» **What is needed**:
From the entries that follow, copy exactly the lines beginning at the line holding "Class Scalar (T" and continuing through the line holding "Section Numeric.".

» **Information provided**:
:::
(** * ProxQP dense solver: a shallow embedding of

    - [include/qp/proxqp/solver.hpp]  (outer BCL loop, inner steps, refinement)
    - [include/qp/dense/helpers.hpp]  (setup, update, warm start)
    - [include/qp/dense/preconditioner/identity.hpp]
    - [test/include/util.hpp]         (random generator, sparse conversion)

    The C++ code is a template over its scalar type [T]; the embedding is
    generic over a [Scalar] interface and is run on exact rationals and stated
    on the reals where a property depends on the arithmetic. *)

From Stdlib Require Import List Bool Arith ZArith QArith Qabs Qround Qreduction Lia.
From Stdlib Require Import Reals Lra.
Import ListNotations.

Set Implicit Arguments.

(** ** The scalar interface: what the solver asks of its template parameter *)

Class Scalar (T : Type) : Type := {
  s0 : T;
  s1 : T;
  sadd : T -> T -> T;
  ssub : T -> T -> T;
  smul : T -> T -> T;
  sdiv : T -> T -> T;
  sopp : T -> T;
  sabs : T -> T;                 (* std::abs *)
  sleb : T -> T -> bool;         (* a <= b *)
  sltb : T -> T -> bool;         (* a < b *)
  seqb : T -> T -> bool;         (* a == b *)
  spow : T -> T -> T;            (* pow from <cmath> *)
  slit : Q -> T;                 (* a floating literal such as 1.E-11 *)
  sepsilon : T                   (* std::numeric_limits<T>::epsilon() *)
}.

Declare Scope scalar_scope.
Delimit Scope scalar_scope with S.
Infix "+" := sadd : scalar_scope.
Infix "-" := ssub : scalar_scope.
Infix "*" := smul : scalar_scope.
Infix "/" := sdiv : scalar_scope.
Notation "- a" := (sopp a) : scalar_scope.
Infix "<=?" := sleb (at level 70) : scalar_scope.
Infix "<?" := sltb (at level 70) : scalar_scope.
Infix "==?" := seqb (at level 70) : scalar_scope.
Notation "a >=? b" := (sleb b a) (at level 70, only parsing) : scalar_scope.
Notation "a >? b" := (sltb b a) (at level 70, only parsing) : scalar_scope.
Notation "a !=? b" := (negb (seqb a b)) (at level 70) : scalar_scope.

Section Numeric.
Context {T : Type} {ST : Scalar T}.
Local Open Scope scalar_scope.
:::
» **Answer space**:
Class Scalar (T : Type) : Type := {
  s0 : T;
  s1 : T;
  sadd : T -> T -> T;
  ssub : T -> T -> T;
  smul : T -> T -> T;
  sdiv : T -> T -> T;
  sopp : T -> T;
  sabs : T -> T;                 (* std::abs *)
  sleb : T -> T -> bool;         (* a <= b *)
  sltb : T -> T -> bool;         (* a < b *)
  seqb : T -> T -> bool;         (* a == b *)
  spow : T -> T -> T;            (* pow from <cmath> *)
  slit : Q -> T;                 (* a floating literal such as 1.E-11 *)
  sepsilon : T                   (* std::numeric_limits<T>::epsilon() *)
}.

Declare Scope scalar_scope.
Delimit Scope scalar_scope with S.
Infix "+" := sadd : scalar_scope.
Infix "-" := ssub : scalar_scope.
Infix "*" := smul : scalar_scope.
Infix "/" := sdiv : scalar_scope.
Notation "- a" := (sopp a) : scalar_scope.
Infix "<=?" := sleb (at level 70) : scalar_scope.
Infix "<?" := sltb (at level 70) : scalar_scope.
Infix "==?" := seqb (at level 70) : scalar_scope.
Notation "a >=? b" := (sleb b a) (at level 70, only parsing) : scalar_scope.
Notation "a >? b" := (sltb b a) (at level 70, only parsing) : scalar_scope.
Notation "a !=? b" := (negb (seqb a b)) (at level 70) : scalar_scope.

Section Numeric.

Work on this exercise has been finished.